=== Begin Enclosure ===
(** * gitmopy: a shallow embedding of the commit-message, completion,
    configuration and remote-orchestration code of [gitmopy]

    Python [str] values are sequences of Unicode code points; they are
    modelled as [list Z].  Literals of the source are written as Rocq
    strings and converted with [s2l]; the two non-ASCII literals of
    [format_remotes_diff] (the arrows) are written as code points. *)

From Stdlib Require Import ZArith List String Ascii Bool Lia Sorted Permutation.
From stdpp Require Import base gmap list.

Import ListNotations.

(** ** Python strings *)
Module PyStr.

Local Open Scope Z_scope.

Definition pystr := list Z.

(** Conversion of an ASCII literal of the source into code points. *)
Definition s2l (s : string) : pystr :=
  map (fun c => Z.of_nat (nat_of_ascii c)) (list_ascii_of_string s).

(** [str.isspace] for one code point: the Unicode whitespace set of
    CPython ([_PyUnicode_IsWhitespace]). *)
Definition py_isspace (c : Z) : bool :=
  ((9 <=? c) && (c <=? 13)) || ((28 <=? c) && (c <=? 32)) ||
  (c =? 133) || (c =? 160) || (c =? 5760) ||
  ((8192 <=? c) && (c <=? 8202)) || (c =? 8232) || (c =? 8233) ||
  (c =? 8239) || (c =? 8287) || (c =? 12288).

Fixpoint lstrip (s : pystr) : pystr :=
  match s with
  | [] => []
  | c :: r => if py_isspace c then lstrip r else s
  end.

Definition rstrip (s : pystr) : pystr := rev (lstrip (rev s)).

(** [str.strip()] with no argument. *)
Definition py_strip (s : pystr) : pystr := rstrip (lstrip s).

(** Case mapping of one code point.  The ASCII letters are mapped as
    CPython does; code points outside ASCII are left as they are (the
    Unicode case tables are not part of this model). *)
Definition py_lower1 (c : Z) : pystr :=
  if (65 <=? c) && (c <=? 90) then [c + 32] else [c].

Definition py_upper1 (c : Z) : pystr :=
  if (97 <=? c) && (c <=? 122) then [c - 32] else [c].

(** Title case of one code point: the upper case for ASCII. *)
Definition py_title1 (c : Z) : pystr := py_upper1 c.

(** [str.lower()] and [str.upper()]. *)
Definition py_lower (s : pystr) : pystr := flat_map py_lower1 s.
Definition py_upper (s : pystr) : pystr := flat_map py_upper1 s.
=== End Enclosure ===
Could you please retype the lines from the start of the data through the line with "strings and converted", both included, and nothing else?

REPLY TO THE TASK >>
(** * gitmopy: a shallow embedding of the commit-message, completion,
    configuration and remote-orchestration code of [gitmopy]

    Python [str] values are sequences of Unicode code points; they are
    modelled as [list Z].  Literals of the source are written as Rocq
    strings and converted with [s2l]; the two non-ASCII literals of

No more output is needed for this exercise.